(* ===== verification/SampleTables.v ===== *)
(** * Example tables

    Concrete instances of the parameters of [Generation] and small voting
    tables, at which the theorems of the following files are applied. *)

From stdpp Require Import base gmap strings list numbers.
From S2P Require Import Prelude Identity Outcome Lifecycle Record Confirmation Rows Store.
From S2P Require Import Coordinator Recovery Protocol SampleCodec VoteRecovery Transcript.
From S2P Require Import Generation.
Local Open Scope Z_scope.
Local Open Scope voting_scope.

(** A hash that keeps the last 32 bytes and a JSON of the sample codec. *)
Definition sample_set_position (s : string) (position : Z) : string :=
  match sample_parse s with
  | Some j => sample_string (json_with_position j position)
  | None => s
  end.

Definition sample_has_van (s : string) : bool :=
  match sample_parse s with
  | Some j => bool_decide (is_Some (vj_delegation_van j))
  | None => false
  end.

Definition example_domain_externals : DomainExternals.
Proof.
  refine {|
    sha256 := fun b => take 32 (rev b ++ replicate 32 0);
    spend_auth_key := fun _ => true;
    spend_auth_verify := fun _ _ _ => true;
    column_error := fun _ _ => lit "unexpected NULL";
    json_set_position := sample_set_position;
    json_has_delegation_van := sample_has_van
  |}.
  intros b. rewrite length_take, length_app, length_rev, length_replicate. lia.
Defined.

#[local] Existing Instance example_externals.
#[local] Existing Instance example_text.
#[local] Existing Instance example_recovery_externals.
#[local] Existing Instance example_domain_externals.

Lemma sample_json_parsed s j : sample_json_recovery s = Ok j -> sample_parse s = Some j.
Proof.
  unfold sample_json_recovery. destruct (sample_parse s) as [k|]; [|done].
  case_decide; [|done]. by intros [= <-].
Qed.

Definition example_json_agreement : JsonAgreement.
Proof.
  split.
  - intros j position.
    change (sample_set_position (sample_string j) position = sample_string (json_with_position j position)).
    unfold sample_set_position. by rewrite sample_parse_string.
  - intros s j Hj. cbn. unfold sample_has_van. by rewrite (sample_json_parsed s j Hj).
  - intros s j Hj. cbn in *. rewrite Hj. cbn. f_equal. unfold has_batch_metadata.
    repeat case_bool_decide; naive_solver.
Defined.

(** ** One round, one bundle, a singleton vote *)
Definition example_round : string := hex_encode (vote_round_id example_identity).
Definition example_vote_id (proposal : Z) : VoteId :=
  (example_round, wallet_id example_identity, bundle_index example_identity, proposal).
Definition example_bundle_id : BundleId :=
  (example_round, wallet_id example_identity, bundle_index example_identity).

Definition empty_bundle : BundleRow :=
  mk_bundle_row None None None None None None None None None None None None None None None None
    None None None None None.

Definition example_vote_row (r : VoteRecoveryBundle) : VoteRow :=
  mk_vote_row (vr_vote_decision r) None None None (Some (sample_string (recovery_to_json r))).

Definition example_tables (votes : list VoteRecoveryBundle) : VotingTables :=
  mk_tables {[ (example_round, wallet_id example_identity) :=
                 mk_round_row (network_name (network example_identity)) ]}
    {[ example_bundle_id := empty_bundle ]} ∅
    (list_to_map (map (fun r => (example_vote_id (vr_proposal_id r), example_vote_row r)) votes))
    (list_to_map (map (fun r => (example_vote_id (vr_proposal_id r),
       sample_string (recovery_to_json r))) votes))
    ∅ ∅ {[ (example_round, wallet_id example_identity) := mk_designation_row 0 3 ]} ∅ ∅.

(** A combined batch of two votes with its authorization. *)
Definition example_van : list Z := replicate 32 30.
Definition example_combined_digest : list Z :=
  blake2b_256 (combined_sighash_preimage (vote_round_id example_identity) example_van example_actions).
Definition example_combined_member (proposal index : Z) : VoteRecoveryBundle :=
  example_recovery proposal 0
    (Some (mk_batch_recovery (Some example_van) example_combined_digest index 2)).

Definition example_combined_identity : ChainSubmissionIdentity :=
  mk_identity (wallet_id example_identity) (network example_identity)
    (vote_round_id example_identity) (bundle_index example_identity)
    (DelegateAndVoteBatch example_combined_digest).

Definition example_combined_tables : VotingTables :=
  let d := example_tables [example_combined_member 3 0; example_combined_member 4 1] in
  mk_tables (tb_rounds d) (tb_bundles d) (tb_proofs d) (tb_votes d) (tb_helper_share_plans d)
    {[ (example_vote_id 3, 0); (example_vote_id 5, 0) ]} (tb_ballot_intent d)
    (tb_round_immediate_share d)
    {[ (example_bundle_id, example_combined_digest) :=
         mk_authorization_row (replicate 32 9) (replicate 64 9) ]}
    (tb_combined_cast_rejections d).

────────────────────

From the records above, extract exactly and only the lines that begin at the line with "unfold sample_json_recovery. destruct" and stop after the line with "Definition example_vote_id (proposal".

  unfold sample_json_recovery. destruct (sample_parse s) as [k|]; [|done].
  case_decide; [|done]. by intros [= <-].
Qed.

Definition example_json_agreement : JsonAgreement.
Proof.
  split.
  - intros j position.
    change (sample_set_position (sample_string j) position = sample_string (json_with_position j position)).
    unfold sample_set_position. by rewrite sample_parse_string.
  - intros s j Hj. cbn. unfold sample_has_van. by rewrite (sample_json_parsed s j Hj).
  - intros s j Hj. cbn in *. rewrite Hj. cbn. f_equal. unfold has_batch_metadata.
    repeat case_bool_decide; naive_solver.
Defined.

(** ** One round, one bundle, a singleton vote *)
Definition example_round : string := hex_encode (vote_round_id example_identity).
Definition example_vote_id (proposal : Z) : VoteId :=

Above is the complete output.